Aquella noche, mientras Julián se perdía en la noche, un furgón sin identificación acudió a la llamada del hombre que había matado a Miquel. Nunca supe su nombre, ni creo que él supiese a quién había asesinado. Como todas las guerras, personales o a gran escala, aquél era un juego de marionetas.
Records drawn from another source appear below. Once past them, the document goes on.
Lemma replacePlatform_ids platform ps :
  map PlatformInvestment._id (replacePlatform platform ps)
  = map PlatformInvestment._id ps.
Proof.
  induction ps as [|p ps IH]; cbn [map replacePlatform]; [reflexivity |].
  destruct (N.eqb_spec (PlatformInvestment._id p)
              (PlatformInvestment._id platform)) as [E | N]; cbn [map].
  - now rewrite E.
  - now rewrite IH.
Qed.

Lemma find_platform_id id ps p :
  find (fun p => N.eqb (PlatformInvestment._id p) id) ps = Some p ->
  PlatformInvestment._id p = id.
Proof. intros H. apply find_some in H. now apply N.eqb_eq. Qed.

Lemma weeklyReturn_NaN opening closing :
  js_isNaN (js_scale (js_div (closing - opening) opening) 100) = true
  <-> opening == 0 /\ closing == 0.
Proof.
  unfold js_div.
  destruct (Qeq_bool opening 0) eqn:Eo.
  - apply Qeq_bool_iff in Eo.
    destruct (Qeq_bool (closing - opening) 0) eqn:Ec; cbn.
    + apply Qeq_bool_iff in Ec. split; [intros _ | reflexivity].
      split; [exact Eo |]. rewrite Eo in Ec. rewrite <- Ec. ring.
    + split; [discriminate |]. intros [_ Hc]. exfalso.
      assert (F : Qeq_bool (closing - opening) 0 = true).
      { apply Qeq_bool_iff. rewrite Eo, Hc. ring. }
      congruence.
  - cbn. split; [discriminate |]. intros [Ho _].
    apply Qeq_bool_iff in Ho. congruence.
Qed.

Lemma postWeeklyData_eq userId platformId start closing notes w :
  postWeeklyData userId platformId start closing notes w
  = match platformById platformId w with
    | None => (Returned PlatformNotFound, w)
    | Some platform =>
        let ws := weeklyPlatformData w in
        let opening :=
          match nearestBefore platformId start ws with
          | Some previousWeek => WeeklyPlatformData.closingValue previousWeek
          | None => PlatformInvestment.amount platform
          end in
        let row := postedRow userId platformId start opening closing notes in
        if js_isNaN (WeeklyPlatformData.weeklyReturn row)
        then (Returned WeeklyDataError, w)
        else if existsb (startsAt platformId start) ws
             then (Returned WeeklyDataError, w)
             else (Returned (WeeklyDataSaved row),
                   withPlatforms w
                     (replacePlatform
                        (withReturns platform
                           (PlatformInvestment.returnPercentage platform)
                           closing)
                        (platformInvestments w))
                     (ws ++ [row]))
    end.
Proof.
  unfold postWeeklyData, catchAs, bind, findPlatformById, platformById.
  destruct (find _ (platformInvestments w)) as [platform |]; [| reflexivity].
  rewrite findBefore_eq. cbv zeta.
  replace (getDate start + 6)%Z with (getDate start + 6)%Z by reflexivity.
  rewrite setDate_plus.
  fold (postedRow userId platformId start
          match nearestBefore platformId start (weeklyPlatformData w) with
          | Some previousWeek => WeeklyPlatformData.closingValue previousWeek
          | None => PlatformInvestment.amount platform
          end closing notes).
  set (row := postedRow _ _ _ _ _ _).
  unfold create, bind, getWorld, throw, setWeeklyPlatformData, savePlatform,
    ret.
  destruct (js_isNaN (WeeklyPlatformData.weeklyReturn row)); [reflexivity |].
  unfold row at 1 2. cbn [postedRow WeeklyPlatformData.platformId
                            WeeklyPlatformData.weekStartDate].
  fold (startsAt platformId start).
  destruct (existsb _ _); reflexivity.
Qed.




(** The same week of a platform cannot be entered twice: after
    POST /platforms/weekly-data has saved a record, the same request again
    (whatever its closing value, notes and user) is answered with 500 and
    changes nothing. *)
Theorem postWeeklyData_twice (w w' : World) (userId platformId : ObjectId)
  (start : Date) (closing : Q) (notes : option N)
  (row : WeeklyPlatformData.t) (userId2 : ObjectId) (closing2 : Q)
  (notes2 : option N) :
  postWeeklyData userId platformId start closing notes w
  = (Returned (WeeklyDataSaved row), w') ->
  postWeeklyData userId2 platformId start closing2 notes2 w'
  = (Returned WeeklyDataError, w').
Proof.
  rewrite postWeeklyData_eq.
  destruct (platformById platformId w) as [platform |] eqn:Ep;
    [| discriminate].
  cbv zeta.
  pose proof (find_platform_id _ _ _ Ep) as Hid.
  destruct (js_isNaN _); [discriminate |].
  destruct (existsb _ _); [discriminate |].
  intros H. injection H as <- <-.
  rewrite postWeeklyData_eq.
  set (w' := withPlatforms _ _ _).
  assert (Hp' : exists platform', platformById platformId w' = Some platform').
  { unfold platformById, w'. cbn [withPlatforms platformInvestments].
    eexists. rewrite <- Hid.
    apply (find_replacePlatform_same
             (withReturns platform
                (PlatformInvestment.returnPercentage platform) closing)
             _ platform).
    cbn [withReturns PlatformInvestment._id]. now rewrite Hid. }
  destruct Hp' as (platform' & ->). cbv zeta.
  assert (Hdup : existsb (startsAt platformId start) (weeklyPlatformData w')
                 = true).
  { unfold w'. cbn [withPlatforms weeklyPlatformData].
    rewrite existsb_app. apply orb_true_iff. right. cbn [existsb].
    unfold startsAt, ofPlatform, postedRow.
    cbn [WeeklyPlatformData.platformId WeeklyPlatformData.weekStartDate].
    now rewrite N.eqb_refl, Z.eqb_refl. }
  rewrite Hdup. destruct (js_isNaN _); reflexivity.
Qed.

Lemma postWeeklyData_twice_witness :
  exists w',
    snd (postWeeklyData 1 7 1705276800000 1300 None weeklyWorld) = w' /\
    postWeeklyData 2 7 1705276800000 1400 None w'
    = (Returned WeeklyDataError, w').
Proof.
  destruct (postWeeklyData 1 7 1705276800000 1300 None weeklyWorld)
    as [o w'] eqn:E.
  assert (Ho : exists row, o = Returned (WeeklyDataSaved row)).
  { change o with (fst (o, w')). rewrite <- E. vm_compute. eauto. }
  destruct Ho as (row & ->).
  exists w'. split; [reflexivity |].
  exact (postWeeklyData_twice _ _ _ _ _ _ _ _ 2%N 1400 None E).
Defined.



Lemma putPlatformReturns_eq platformId r v w :
  putPlatformReturns platformId r v w
  = match platformById platformId w with
    | None => (Returned PlatformMissing, w)
    | Some platform =>
        let platform' := withReturns platform r v in
        let w1 := withPlatforms w
                    (replacePlatform platform' (platformInvestments w))
                    (weeklyPlatformData w) in
        match calculateMonthlyReturns (clock w (ticks w)) (tick w1) with
        | (Returned _, w') => (Returned (PlatformUpdated platform'), w')
        | (Thrown _, w') => (Returned PlatformError, w')
        | (Diverges, w') => (Diverges, w')
        end
    end.
Proof.
  unfold putPlatformReturns, catchAs, bind, findPlatformById, platformById.
  destruct (find _ (platformInvestments w)) as [platform |]; [| reflexivity].
  cbv zeta. unfold savePlatform, newDate.
  cbn [users investments platformInvestments weeklyPlatformData
         monthlyReturns clock ticks].
  fold (withPlatforms w
          (replacePlatform (withReturns platform r v) (platformInvestments w))
          (weeklyPlatformData w)).
  change (mkWorld (users w) (investments w)
            (replacePlatform (withReturns platform r v)
               (platformInvestments w))
            (weeklyPlatformData w) (monthlyReturns w) (clock w)
            (S (ticks w)))
    with (tick (withPlatforms w
                  (replacePlatform (withReturns platform r v)
                     (platformInvestments w))
                  (weeklyPlatformData w))).
  destruct (calculateMonthlyReturns _ _) as [[[] | e |] w']; reflexivity.
Qed.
Dos hombres cargaron los cuerpos de los agentes muertos y se encargaron de sugerirle al encargado del bar que se olvidase de lo que había sucedido o tendría serios problemas. Nunca subestimes el talento para olvidar que despiertan las guerras, Daniel. El cadáver de Miquel fue abandonado en un callejón del Raval doce horas más tarde para que su muerte no pudiese ser relacionada con la de los dos agentes. Cuando el cuerpo llegó finalmente a la morgue, llevaba dos días muerto. Miquel había dejado toda su documentación en casa antes de salir. Cuanto los funcionarios del depósito encontraron fue un pasaporte a nombre de Julián Carax, desfigurado, y un ejemplar de
La Sombra del Viento
. La policía concluyó que el difunto era Carax. El pasaporte todavía mencionaba como domicilio el piso de los Fortuny en la ronda de San Antonio.